By Susan Mires
PRINCETON – Growing up in north Missouri during the Great Depression meant hard times.
Drought, grasshoppers and blizzards were all part of Jane Lowrey-Christian’s childhood. So were great adventures on the farm and happy times with family. She hopes others will find joy and inspiration in reading her story, especially those who are facing difficulties.
“During those times, we didn’t know we were poor,” she said. “If hard times come, you can survive.”
She was born near Spickard in Grundy County in 1931, the heart of the Depression. Her brother, Bernard, was just 13 months older and she called him Budgie. In 2006, she decided to record the stories of her childhood and wrote Budgie and Sissy’s Adventure.

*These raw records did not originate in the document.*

(* ===== verification/SshBufThms.v ===== *)
(** What callers of one operation rely on: appending, reading back, and the calls whose
    result is not a legal store. *)

From S2P Require Import Prelude SshErr Wire SshQueue SshBuf SshBufGetPut SshBufInv SshBufSpec.
From S2P Require Import SshBufIO SshBufLife SshBufFree SshBufClient.

(** A concrete store for the examples: one new buffer, number 2, on page size 4096. *)
Definition one_buffer : heap :=
  match sshbuf_new (empty_heap [] 4096) with Ret _ h => h | _ => empty_heap [] 4096 end.

Definition own2 (b : bufid) : Z := own_of {[2%positive]} b.

Lemma one_buffer_wf : wf own2 ∅ one_buffer.
Proof.
  pose proof (sshbuf_new_spec (own_of ∅) ∅ (empty_heap [] 4096)
    (sim_wf _ _ (sim_empty [] 4096 ltac:(lia)))) as S.
  assert (E : sshbuf_new (empty_heap [] 4096) = Ret (Some 2%positive) one_buffer)
    by reflexivity.
  unfold wp in S. rewrite E in S. destruct S as [W _].
  eapply wf_own_eq; [|exact W]. intros x. rewrite own_of_add by set_solver.
  done.
Qed.

Lemma one_buffer_own : 1 <= own2 2.
Proof. vm_compute. discriminate. Qed.

(** In a well-formed store, [sshbuf_put] appends exactly the given bytes to the
    buffer and nothing else changes for any other buffer or for caller memory; when it
    fails the contents are unchanged, and it fails only because the buffer is shared or
    read-only, because the limit would be exceeded, or because [malloc] failed. *)
Theorem sshbuf_put_appends own ext h b v s (W : wf own ext h) (Ho : 1 <= own b)
    (Hs : bufs h !! b = Some s) (Hv : zlen v < 2 ^ 64) :
  match sshbuf_put b (Outside v) h with
  | Ret _ h' => wf own ext h' /\ contents h' b = contents h b ++ v /\
      (forall x, x <> b -> bufs h' !! x = bufs h !! x /\ contents h' x = contents h x) /\
      (forall k, k ∈ ext -> mem h' !! k = mem h !! k)
  | Fail e h' => wf own ext h' /\ contents h' b = contents h b /\
      (e = SSH_ERR_BUFFER_READ_ONLY /\ (readonly s = true \/ 1 < refcount s) \/
       e = SSH_ERR_NO_BUFFER_SPACE /\ max_size s < zlen (contents h b) + zlen v \/
       e = SSH_ERR_ALLOC_FAIL /\ head (oom h) = Some true)
  | Crash => False
  end.
Proof.
  pose proof (put_spec own ext b (Outside v) v h W Ho Hv (source_outside b h v)) as P.
  unfold wp in P. destruct (sshbuf_put b (Outside v) h) as [[] h'|e h'|]; [| |done].
  - destruct P as (W' & F & Hc). split_and!; try done; [|apply F].
    intros x Hx. split; [by apply F|by apply F].
  - destruct P as (W' & F & Hc & t & Ht & He). split_and!; try done.
    assert (t = s) as -> by congruence.
    destruct He as [[[-> ?]|(-> & _ & _ & ?)]|[-> [fs ->]]]; eauto.
Qed.

Lemma sshbuf_put_appends_witness :
  match sshbuf_put 2 (Outside (lit "ssh-2.0")) one_buffer with
  | Ret _ h' => contents h' 2 = lit "ssh-2.0"
  | _ => False
  end.
Proof.
  assert (Hs : exists s, bufs one_buffer !! 2%positive = Some s)
    by (eexists; vm_compute; reflexivity).
  destruct Hs as [s Hs].
  pose proof (sshbuf_put_appends own2 ∅ one_buffer 2 (lit "ssh-2.0") s one_buffer_wf
    one_buffer_own Hs ltac:(vm_compute; reflexivity)) as P.
  vm_compute in P |- *. apply P.
Defined.

(** A string put into an empty buffer comes back: [sshbuf_get_string] returns
    the very bytes and leaves the buffer empty, unless the put itself was refused or the
    copy could not be allocated. *)
Theorem put_string_get_string own ext h b v (W : wf own ext h) (Ho : 1 <= own b)
    (Hv : zlen v <= SSHBUF_SIZE_MAX - 4) (Hc : contents h b = []) :
  match (let! _u := sshbuf_put_string b (Outside v) in sshbuf_get_string b) h with
  | Ret w h' => w = v /\ contents h' b = [] /\ wf own ext h'
  | Fail e h' => wf own ext h' /\ write_error e
  | Crash => False
  end.
Proof.
  pose proof (put_string_spec own ext b (Outside v) v h W Ho Hv (source_outside b h v)) as P.
  unfold wp, mbind in *. destruct (sshbuf_put_string b (Outside v) h) as [[] h1|e h1|];
    [| |done].
  - destruct P as (W1 & F1 & C1). rewrite Hc in C1. cbn [app] in C1.
    assert (L : is_Some (bufs h1 !! b)) by (apply (wf_own _ _ _ W1); lia).
    pose proof (get_string_spec own ext b h1 W1 L) as G. unfold wp, reads in G.
    rewrite C1 in G. rewrite <- (app_nil_r (wr_string v)), rd_string_app in G by done.
    destruct (sshbuf_get_string b h1) as [w h2|e h2|]; [| |done].
    + by destruct G as (W2 & _ & _ & -> & ?).
    + destruct G as (W2 & _ & _ & -> & _). split; [done|]. unfold write_error. eauto.
  - destruct P as (W1 & _ & _ & t & _ & He). split; [done|].
    destruct He as [He|[-> _]]; [by eapply reserve_error_write|].
    unfold write_error. eauto.
Qed.

Lemma put_string_get_string_witness :
  match (let! _u := sshbuf_put_string 2 (Outside (lit "rsa")) in sshbuf_get_string 2)
          one_buffer with
  | Ret w h' => w = lit "rsa" /\ contents h' 2 = []
  | _ => False
  end.
Proof.
  pose proof (put_string_get_string own2 ∅ one_buffer 2 (lit "rsa") one_buffer_wf
    one_buffer_own ltac:(vm_compute; discriminate) ltac:(reflexivity)) as P.
  destruct ((let! _u := sshbuf_put_string 2 (Outside (lit "rsa")) in sshbuf_get_string 2)
    one_buffer) eqn:E; vm_compute in E; try discriminate E.
  by destruct P as (-> & -> & _).
Defined.

(** ** Calls that leave the invariant *)

(** Set the limit to 100 bytes, reset, and ask for the length. *)
Definition limit_then_reset (limit : Z) : M Z :=
  let! b := sshbuf_new in
  match b with
  | None => mret 0
  | Some b => sshbuf_set_max_size b limit ;; sshbuf_reset b ;; sshbuf_len b
  end.

(** [sshbuf_reset] reallocates to 256 bytes without regard to [max_size]:
    after [sshbuf_set_max_size] with a limit of 100, a reset makes the next use of the
    buffer fail its sanity check and the process dies; with a limit of 256 it lives. *)
Lemma reset_ignores_max_size :
  limit_then_reset 100 (empty_heap [] 4096) = Crash /\
  (exists h, limit_then_reset 256 (empty_heap [] 4096) = Ret 0 h).
Proof. split; [by vm_compute|]. eexists. by vm_compute. Qed.

(** Put [v] in a new buffer and append the buffer to itself. *)
Definition append_to_itself (v : bytes) : M unit :=
  let! b := sshbuf_new in
  match b with
  | None => mret tt
  | Some b => sshbuf_put b (Outside v) ;; sshbuf_putb b (Some b)
  end.

(** [sshbuf_putb] with the same buffer twice reads the source after the
    reservation may have moved it: harmless while the contents fit in the allocation, a
    read of freed memory when they do not. *)
Lemma putb_of_itself :
  (exists h, append_to_itself (lit "abcd") (empty_heap [] 4096) = Ret tt h /\
     contents h 2 = lit "abcdabcd") /\
  append_to_itself (zeros 200) (empty_heap [] 4096) = Crash.
Proof. split; [eexists; split; by vm_compute|by vm_compute]. Qed.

“I wanted my kids to see and experience the things we experienced as kids,” she said.
Including family photos, the book recounts adventures such as eating green apples, saving Patsy Pig and getting caught outside in a downpour that ended a drought.
“I relived that book when I wrote it,” she said.
Lowrey-Christian lives in Princeton with her husband, Harold Christian. They married three years ago on her 75th birthday. They share a tender devotion to each other and an optimistic outlook on life.
“I am thoroughly enjoying this time in my life,” she said.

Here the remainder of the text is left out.